* [Task to carry out]: Everything from the line holding "- destruct (decide (u = t)) as [->|Hne]." to the end of the data must be reproduced exactly; include both boundary lines and nothing else.

* [Information shown]:
(** A thread that asks for an upgrade while there is one is not the one that has it. *)
Lemma upgrade_other o t n op rest : rinv o -> top modify_async caller_free o t n (MkFr op PUp1) rest -> kl_up (o_lock o) = true ->
  exists u m st g, u <> t /\ o_ths o !! u = Some (MkRt m st) /\ g ∈ st /\ upgrading (f_pc g) = true.
Proof.
  intros I T Hu. pose proof (v_upgrade _ _ _ I) as Hs. rewrite Hu in Hs. cbn in Hs.
  destruct (rsum_pos f_up (o_ths o) ltac:(nonneg) ltac:(lia)) as (u & [m st] & Eu & Hp). cbn in Hp. apply ssum_pos in Hp as (g & Hg & Hup); [|nonneg].
  exists u, m, st, g. split; [|split; [done|split; [done|]]].
  - intros ->. rewrite (tp_at T) in Eu. injection Eu as <- <-. apply elem_of_cons in Hg as [-> |Hg]; [done|].
    pose proof (no_wr _ _ _ (tp_node T)) as Hw. cbn [ssum] in Hw. change (f_wrc (MkFr op PUp1)) with 1 in Hw. pose proof (ssum_elem f_wrc _ _ ltac:(nonneg) Hg) as Hge.
    pose proof (tp_running T g Hg) as Hr. destruct g as [op' p]. destruct p as [| | | | | | | |[]| | | | | | | | | | | | | |]; cbn in *; done || lia.
  - destruct g as [op' p]. by destruct p as [| | | | | | |[]|[]| | | | | | | | | | | | | |].
Qed.

(** C38: the [abort]s of the calls on a reference object are reached for nothing but what they
    report.  A step aborts only because the thread would wait for itself, while it runs a
    function under the object's protection, or because the thread runs on its queue's read
    lock and asks to turn it into a write lock while another thread is doing just that; the
    other two, a thread without a node and an object destroyed under the queue's read lock,
    are never reached. *)
Theorem refobj_aborts k o (Hr : reach k o) t n f rest a :
  o_ths o !! t = Some (MkRt n (f :: rest)) -> step t o n f rest = Aborts a ->
  (a = ADeadlock /\ exists g, g ∈ rest /\ protected (f_pc g) = true) \/
  (a = AUpgrade /\ (exists g, g ∈ rest /\ f_pc g = PRun HQ) /\ exists u m st g, u <> t /\ o_ths o !! u = Some (MkRt m st) /\ g ∈ st /\ upgrading (f_pc g) = true).
Proof.
  intros E H. pose proof (rreach_inv _ _ _ _ _ Hr) as I. pose proof (top_of _ _ _ _ _ _ _ I E) as T. destruct f as [op p].
  pose proof (holds_protected rest (tp_running T)) as Hprot. pose proof (ok_pc _ _ _ _ (tp_frame T)) as Hp. cbn in Hp.
  destruct p; cbn [frame_step f_pc f_op] in H; try done; try (by apply with_lock_abort in H as [l H]).
  - exfalso. unfold __refobj_get in H. destruct (o_installed o); [|done]. destruct op; try done;
      (rewrite (inc_get_spec caller_free n (node_get n) (node_lock n)) in H; [done|by eapply node_ok_is, (tp_node T)|]);
      destruct (node_counts _ _ _ _ _ _ _ T eq_refl eq_refl) as (_ & _ & C3 & _); lia.
  - left. destruct (lock_no_abort _ _ _ _ _ _ I T H) as [-> Hl]. split; [done|]. apply Hprot. tauto.
  - destruct (kl_up (o_lock o)) eqn:Eu; [right; split; [congruence|]; split; [|by eapply upgrade_other]|].
    { pose proof (ok_queue _ _ _ _ (tp_frame T)) as Hq. cbn in Hq. apply ssum_pos in Hq as (g & Hg & Hq); [|nonneg]. exists g. split; [done|]. unfold f_q in Hq. by destruct (f_pc g) as [| | | | | | | |[]| | | | | | | | | | | | | |]. }
    by apply with_lock_abort in H as [l H].
  - exfalso. destruct (o_destroyed o) eqn:Ed; [|done].
    assert (h <> HUp) as Hh by (intros ->; pose proof (ok_queue _ _ _ _ (tp_frame T)) as Hq; cbn in Hq;
      pose proof (not_destroyed_q _ _ _ _ _ _ _ I T Hq); congruence).
    assert (unlock_step o n op h (- AOSL_EPERM) rest = Aborts a) as H' by (destruct h; done).
    by apply (unlock_no_abort _ _ _ _ _ _ _ _ _ I T (or_introl eq_refl)) in H'.
  - exfalso. by apply (unlock_no_abort _ _ _ _ _ _ _ _ _ I T (or_intror eq_refl)) in H.
  - exfalso. apply with_lock_abort in H as [l H]. by apply finish_no_abort in H.
  - exfalso. pose proof (no_get _ _ _ (tp_node T)) as Hg. pose proof (gets_range caller_free rest) as Hrg. rewrite gets_cons in Hg.
    assert (f_get (MkFr op (PPut e)) = 1) as G1 by (destruct op as [| | | | |[]]; done). rewrite G1 in Hg. pose proof (tp_depth T) as Hdep. unfold DEPTH_MAX in Hdep.
    rewrite (dec_get_spec caller_free n (node_get n) (node_lock n)) in H; [done|by eapply node_ok_is, (tp_node T)|].
    intros Hc. rewrite Hc in Hg, Hrg. lia.
  - unfold __refobj_put in H. by destruct (_ =? _).
  - destruct op; try done. cbn [destroy_step] in H. left.
    destruct (refobj_on_this_q rest && negb modify_async) eqn:Eq.
    { split; [congruence|]. apply Hprot. right. right. by eapply on_queue; [apply (tp_rest T)|]. }
    destruct (node_counts _ _ _ _ _ _ _ T eq_refl eq_refl) as (C1 & C2 & C3 & C4 & C5). pose proof (node_ok_is _ _ _ (tp_node T)) as Hn.
    destruct Hn as [En|(En & _)]; rewrite En in H; [|done]. cbn [robj_this_thread_node_get __thread_node_get] in H.
    match type of H with context [0 <? ?x] => destruct (Z.ltb_spec 0 x) as [Hc|]; [|done] end.
    split; [congruence|]. apply Hprot. unfold thread_rdlock_count in Hc. cbn [lock_count] in Hc.
    revert Hc. rewrite C4. destruct (Z.ltb_spec 0 (ssum f_wrc rest)); [right; by left|]. unfold __thread_node_get. cbn [lock_count]. rewrite land_low by lia. tauto.
  - destruct op; try done. cbn [destroy_step] in H. destruct do_delete; [|done]. by destruct (o_installed o).
  - by destruct op.
  - destruct op; try done. cbn [destroy_step] in H. by apply with_lock_abort in H as [l H].
  - by destruct op.
  - destruct op; try done. cbn [destroy_step] in H. by apply with_lock_abort in H as [l H].
  - destruct op; try done. cbn [destroy_step] in H. destruct do_delete; done.
  - destruct op; try done. cbn [destroy_step] in H. by destruct (caller_free && negb modify_async && (1 + own <? o_usage o)).
Qed.

(** ** A call that waits for itself *)

(** Only the thread itself changes its stack. *)
Lemma other_stack o o' t n st : o_ths o !! t = Some (MkRt n st) -> rstep modify_async rdlock_recursive caller_free o o' ->
  (forall op, may_call st op = false) -> (forall f rest o1 th, st = f :: rest -> step t o n f rest <> Go o1 th) ->
  exists n', o_ths o' !! t = Some (MkRt n' st).
Proof.
  intros E Hst Hc Hf. destruct Hst as [u m s op o Eu Hm Hl|u m f s o o1 th Eu H|u m s o Eu Hi]; cbn.
  - destruct (decide (u = t)) as [->|Hne]; [|rewrite list_lookup_insert_ne by done; eauto].
    rewrite E in Eu. injection Eu as <- <-. rewrite Hc in Hm. done.
  - destruct (decide (u = t)) as [->|Hne].
    { rewrite E in Eu. injection Eu as <- ->. by destruct (Hf f s o1 th eq_refl). }
    rewrite list_lookup_insert_ne by done. assert (o_ths o1 = o_ths o \/ o_ths o1 = map (fun th => MkRt None (rt_stack th)) (o_ths o)) as [->| ->].
    { clear -H. destruct f as [op p]. unfold frame_step, __refobj_get, __refobj_put, lock_begin, unlock_step, finish_op, destroy_step, with_lock, with_node, goto in H.
      repeat (case_match; try discriminate); simplify_eq; cbn; auto. }
    + eauto.
    + rewrite list_lookup_fmap, E. cbn. eauto.
  - destruct (decide (u = t)) as [->|Hne]; [|rewrite list_lookup_insert_ne by done; eauto].
    rewrite E in Eu. injection Eu as -> ->. exists None. apply list_lookup_insert_eq. eapply lookup_lt_Some. exact E.
Qed.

* [Response to the task]:
  - destruct (decide (u = t)) as [->|Hne].
    { rewrite E in Eu. injection Eu as <- ->. by destruct (Hf f s o1 th eq_refl). }
    rewrite list_lookup_insert_ne by done. assert (o_ths o1 = o_ths o \/ o_ths o1 = map (fun th => MkRt None (rt_stack th)) (o_ths o)) as [->| ->].
    { clear -H. destruct f as [op p]. unfold frame_step, __refobj_get, __refobj_put, lock_begin, unlock_step, finish_op, destroy_step, with_lock, with_node, goto in H.
      repeat (case_match; try discriminate); simplify_eq; cbn; auto. }
    + eauto.
    + rewrite list_lookup_fmap, E. cbn. eauto.
  - destruct (decide (u = t)) as [->|Hne]; [|rewrite list_lookup_insert_ne by done; eauto].
    rewrite E in Eu. injection Eu as -> ->. exists None. apply list_lookup_insert_eq. eapply lookup_lt_Some. exact E.
Qed.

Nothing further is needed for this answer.